◆ Task requirements:
In the data below, the answer is the run of lines from the line containing "it does not" through the line containing "Decision._risk_score h ActionType.NO_OP", both included; print it exactly and nothing else.

◆ Data to process:
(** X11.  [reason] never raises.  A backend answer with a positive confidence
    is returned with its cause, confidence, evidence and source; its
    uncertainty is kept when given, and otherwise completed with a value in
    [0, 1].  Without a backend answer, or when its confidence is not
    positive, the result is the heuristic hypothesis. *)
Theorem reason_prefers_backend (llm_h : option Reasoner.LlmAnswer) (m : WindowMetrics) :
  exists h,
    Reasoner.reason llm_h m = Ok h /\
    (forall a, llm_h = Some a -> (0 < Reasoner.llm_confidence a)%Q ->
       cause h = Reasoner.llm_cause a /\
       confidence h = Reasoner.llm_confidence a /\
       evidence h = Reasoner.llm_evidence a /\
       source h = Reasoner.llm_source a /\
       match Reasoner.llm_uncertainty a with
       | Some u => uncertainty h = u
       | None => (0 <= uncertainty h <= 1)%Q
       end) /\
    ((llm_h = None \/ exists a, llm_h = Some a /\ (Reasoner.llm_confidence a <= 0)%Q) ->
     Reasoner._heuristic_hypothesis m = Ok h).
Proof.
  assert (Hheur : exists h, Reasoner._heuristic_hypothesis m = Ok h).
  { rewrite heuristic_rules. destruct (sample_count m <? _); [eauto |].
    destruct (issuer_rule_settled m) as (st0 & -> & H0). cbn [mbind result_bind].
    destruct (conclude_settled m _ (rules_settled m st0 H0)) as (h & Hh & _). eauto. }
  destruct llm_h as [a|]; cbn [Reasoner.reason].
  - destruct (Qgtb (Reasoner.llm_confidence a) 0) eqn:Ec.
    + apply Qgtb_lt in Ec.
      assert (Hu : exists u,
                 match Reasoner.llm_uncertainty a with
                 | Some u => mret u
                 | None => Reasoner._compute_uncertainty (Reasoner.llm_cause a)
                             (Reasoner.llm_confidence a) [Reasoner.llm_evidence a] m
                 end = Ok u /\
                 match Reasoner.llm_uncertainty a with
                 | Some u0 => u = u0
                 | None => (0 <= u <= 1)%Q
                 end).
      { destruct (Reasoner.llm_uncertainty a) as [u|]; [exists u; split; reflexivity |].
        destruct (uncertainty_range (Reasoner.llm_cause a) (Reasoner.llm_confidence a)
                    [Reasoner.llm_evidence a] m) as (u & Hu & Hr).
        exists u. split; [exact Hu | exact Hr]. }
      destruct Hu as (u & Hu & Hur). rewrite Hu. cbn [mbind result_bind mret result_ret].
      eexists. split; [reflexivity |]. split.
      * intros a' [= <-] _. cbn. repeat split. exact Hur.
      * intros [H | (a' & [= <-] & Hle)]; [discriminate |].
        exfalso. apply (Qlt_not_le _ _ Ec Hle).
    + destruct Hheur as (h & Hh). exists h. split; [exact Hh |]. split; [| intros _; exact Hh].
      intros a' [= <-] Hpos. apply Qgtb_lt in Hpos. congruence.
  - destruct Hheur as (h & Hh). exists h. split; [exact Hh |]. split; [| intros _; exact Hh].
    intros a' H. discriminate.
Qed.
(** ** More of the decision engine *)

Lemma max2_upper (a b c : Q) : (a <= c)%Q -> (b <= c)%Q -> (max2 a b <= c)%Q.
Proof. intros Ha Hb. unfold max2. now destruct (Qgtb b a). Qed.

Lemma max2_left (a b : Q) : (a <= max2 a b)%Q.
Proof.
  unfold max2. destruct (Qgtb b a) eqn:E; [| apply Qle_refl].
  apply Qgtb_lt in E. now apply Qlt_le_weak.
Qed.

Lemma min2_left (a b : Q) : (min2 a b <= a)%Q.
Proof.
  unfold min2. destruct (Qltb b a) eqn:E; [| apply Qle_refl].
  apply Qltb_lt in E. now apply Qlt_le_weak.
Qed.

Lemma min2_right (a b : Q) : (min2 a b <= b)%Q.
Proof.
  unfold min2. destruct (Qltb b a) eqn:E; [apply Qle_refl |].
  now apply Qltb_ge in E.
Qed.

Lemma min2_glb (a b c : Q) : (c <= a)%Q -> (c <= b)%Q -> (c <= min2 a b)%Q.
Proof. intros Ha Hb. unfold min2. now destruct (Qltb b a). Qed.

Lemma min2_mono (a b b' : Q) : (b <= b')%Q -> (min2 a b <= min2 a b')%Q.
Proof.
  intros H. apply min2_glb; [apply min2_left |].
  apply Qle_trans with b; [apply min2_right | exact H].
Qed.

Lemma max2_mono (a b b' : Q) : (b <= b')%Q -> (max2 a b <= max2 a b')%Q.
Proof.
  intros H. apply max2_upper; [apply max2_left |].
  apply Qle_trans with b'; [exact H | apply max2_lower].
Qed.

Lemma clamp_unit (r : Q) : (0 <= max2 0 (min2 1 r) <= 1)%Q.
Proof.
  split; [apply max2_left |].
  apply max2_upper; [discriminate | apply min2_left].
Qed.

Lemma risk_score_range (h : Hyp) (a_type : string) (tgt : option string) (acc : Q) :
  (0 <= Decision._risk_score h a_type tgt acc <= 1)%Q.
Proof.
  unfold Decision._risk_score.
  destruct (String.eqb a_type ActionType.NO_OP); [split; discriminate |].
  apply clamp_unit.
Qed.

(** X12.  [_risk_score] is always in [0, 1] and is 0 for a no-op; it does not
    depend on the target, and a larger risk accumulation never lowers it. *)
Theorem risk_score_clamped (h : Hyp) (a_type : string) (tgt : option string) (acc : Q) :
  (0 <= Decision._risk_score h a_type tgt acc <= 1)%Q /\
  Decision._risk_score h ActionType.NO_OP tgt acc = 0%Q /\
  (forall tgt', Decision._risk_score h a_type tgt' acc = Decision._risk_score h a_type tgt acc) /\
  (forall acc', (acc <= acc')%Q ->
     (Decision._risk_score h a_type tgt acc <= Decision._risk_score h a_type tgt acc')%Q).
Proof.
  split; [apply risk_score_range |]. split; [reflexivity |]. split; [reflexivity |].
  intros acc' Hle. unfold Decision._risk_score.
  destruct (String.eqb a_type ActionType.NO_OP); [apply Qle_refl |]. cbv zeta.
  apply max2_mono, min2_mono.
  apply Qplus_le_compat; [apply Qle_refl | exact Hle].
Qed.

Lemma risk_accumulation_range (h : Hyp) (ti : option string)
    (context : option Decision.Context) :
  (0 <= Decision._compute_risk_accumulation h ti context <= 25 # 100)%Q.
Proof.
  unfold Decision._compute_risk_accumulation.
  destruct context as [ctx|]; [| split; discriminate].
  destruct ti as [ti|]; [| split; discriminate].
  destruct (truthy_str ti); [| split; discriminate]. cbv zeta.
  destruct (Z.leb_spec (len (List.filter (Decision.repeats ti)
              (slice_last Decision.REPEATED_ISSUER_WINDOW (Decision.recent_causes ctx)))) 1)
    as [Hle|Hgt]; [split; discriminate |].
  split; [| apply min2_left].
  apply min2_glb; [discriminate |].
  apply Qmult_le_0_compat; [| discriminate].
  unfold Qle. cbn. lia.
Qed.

◆ Solution to this exercise:
(** X12.  [_risk_score] is always in [0, 1] and is 0 for a no-op; it does not
    depend on the target, and a larger risk accumulation never lowers it. *)
Theorem risk_score_clamped (h : Hyp) (a_type : string) (tgt : option string) (acc : Q) :
  (0 <= Decision._risk_score h a_type tgt acc <= 1)%Q /\
  Decision._risk_score h ActionType.NO_OP tgt acc = 0%Q /\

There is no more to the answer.